What comics Need More Dazzler this week? Brightest Day and Siege: Loki do readers a solid, whereas Hulked Out Heroes reads exponentially better if you've been tippling.


Brightest Day 0
Writer: Geoff Johns
Art: Peter Tomasi
Now this is more like it – after the grand mal choma-war that was Blackest Night, it's enjoyable to see the Green Lantern universe come down to Earth (or in J'onn J'onnz case, down to Mars). 12 heroes and villains of the DC Universe are back from the dead, but for many heroes, resurrection isn't all that its cracked up to be, particularly for villains such as Captain Boomerang. What good is coming back from the dead if you're going to rot in a cell for the rest of your days? When life is hell, what's death? In any case, Barry Allen coming off as a sanctimonious prick and Boomerang quoting The Shawshank Redemption made the issue.

After the kaleidoscopic zombie space opera, Johns is giving the reborn heroes a chance to get back into the swing of things. This is a welcome change of pace from most superhero resurrection tales – here, there's no immediate induction ceremony in which your old teammates pass you the formaldehyde-scented spandex they peeled off of your once-dead corpse and the keys to the airplane hanger where they parked your invisible jet. This is the start of something good.

Siege: Loki 1
Writer: Kieron Gillen
Art: Jamie McKelvie
Loki's been afflicted by an existential malaise as of late. He's been the Asgardian deity of trickery since time immemorial and is having second thoughts about his celestial employment. How can one cause true anarchy if one is predestined to make anarchy? Loki's propensity to chaos is the status quo, and the only way to shatter the status quo is to destroy Asgard. Loki's scheme involves manipulating Osborn ("The easy part."), selling cannibal-demon valkyries to Mephisto, and Mephisto's real estate to Hela. All of this should appeal to fans of Mike Carey's Lucifer, what with ghosts re-dying and Norse Hel intersecting with Judeo-Christian Hell.

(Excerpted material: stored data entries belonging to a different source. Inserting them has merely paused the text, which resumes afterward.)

(** * Frontier Tower event intelligence: live fan-out, cache and rate limiter

    A shallow embedding of [api/websocket.py] (the [ConnectionManager], the
    tower-feed handler and the Redis listener) and of the Redis helpers of
    [api/intelligence.py] ([cache_get], [cache_set], [check_rate_limit]),
    with the properties of the specification stated over them.

    Python exceptions are values of [result]. There is one event loop: a
    coroutine runs without preemption from one [await] to the next, so the
    registration in [connect], [disconnect] and the cleanup of [broadcast]
    are single steps on the shared manager ([op], [step]), and what the
    other coroutines do while one coroutine is suspended at an [await] is a
    list of such steps. [broadcast_among], the handlers
    [websocket_tower_feed_among] and [websocket_floor_pulse_among] and
    [redis_listener_among] take these lists as arguments; [broadcast], the
    handlers [websocket_tower_feed] and [websocket_floor_pulse] and
    [redis_listener] are the runs during whose awaits nothing else is
    scheduled. *)

From Stdlib Require Import ZArith String Ascii List Lia.
From stdpp Require Import base option list gmap sets strings pretty.

#[local] Set Warnings "-clear-no-such-hyp".

Local Open Scope string_scope.
Local Open Scope Z_scope.

(** ** Exceptions *)

(** The exceptions met in the modelled code, all subclasses of [Exception]
    (what [except Exception] catches). *)
Inductive exn : Type :=
  | RuntimeError          (* transport used in the wrong state *)
  | WebSocketDisconnect   (* peer closed the transport *)
  | AttributeError        (* method looked up on a value that lacks it *)
  | ConnectionError       (* Redis unreachable *)
  | ResponseError.        (* Redis refused the command *)

Inductive result (A : Type) : Type :=
  | Ok (a : A)
  | Raise (e : exn).
Arguments Ok {A} a.
Arguments Raise {A} e.

#[global] Instance exn_eq_dec : EqDecision exn.
Proof. solve_decision. Defined.

#[global] Instance result_eq_dec {A} `{EqDecision A} : EqDecision (result A).
Proof. solve_decision. Defined.

#[global] Instance result_ret : MRet result := fun _ a => Ok a.
#[global] Instance result_bind : MBind result := fun _ _ f m =>
  match m with
  | Ok a => f a
  | Raise e => Raise e
  end.

(** [try: body except Exception: handler] *)
Definition try_except {A} (body : result A) (handler : exn -> result A) : result A :=
  match body with
  | Ok a => Ok a
  | Raise e => handler e
  end.

(** ** JSON values, as far as the handlers look at them *)

Inductive json : Type :=
  | JNull
  | JBool (b : bool)
  | JNum (n : Z)
  | JStr (s : string)
  | JArr (length : nat)    (* a list, of which only the length matters here *)
  | JObj (length : nat).   (* a nested object, likewise *)

#[global] Instance json_eq_dec : EqDecision json.
Proof. solve_decision. Defined.

(** Python truthiness, [if channel and ...]. *)
Definition truthy (v : json) : bool :=
  match v with
  | JNull => false
  | JBool b => b
  | JNum n => negb (n =? 0)
  | JStr s => negb (String.eqb s EmptyString)
  | JArr n | JObj n => negb (Nat.eqb n 0)
  end.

McKelvie's clean line work and a droll Mephisto are the high points of the Phonogram team's take on the Norse God of Mischief. Although this comic is primarily window dressing to Siege and Gillen's run on Thor, it's an enjoyable character study of Loki and goes far and above the call of duty for what should be an essentially who-cares tie-in. And lo, it's a $3 Siege title! Well worth your money! The only problem with this comic was it made me wholly depressed that Phonogram is on permanent hiatus.


Hulked Out Heroes 1
Writer: Jeff Parker
Art: Humberto Ramos
Just as mood, deadlines, and the tides affect a critic's outlook, so does beer consumption. I purchased Hulked Out Heroes shortly after belting out Hall and Oates' "Rich Girl" at a karaoke parlor post-happy hour (yes, there are magical clusters of real estate on this planet in which karaoke bars abut comic book stores). I absolutely loved it. In a nutshell, Deadpool is bombarded with gamma radiation, time-travels back to 1717 where he (as "HulkPool") joins the crew of The Thing's pirate ship (remember Fantastic Four 5?), and - after many a space-time detour - finally ends up at the "death" of Bucky in 1945 (where he refers to Steve Rogers as "Captain Jamiroquai," perhaps the first time a Deadpool comic has made me guffaw in public since Gail Simone's run).

So yeah, does Hulked Out Heroes read as well stone sober? Not exactly - it's a disposable alternate dimension tale and HulkPool's jokes fall flat 75% of the time. Is it one of those comics you can appreciate the sheer gonzo audacity of with a heightened ABV? Oh yes, and I think Deadpool would want it that way.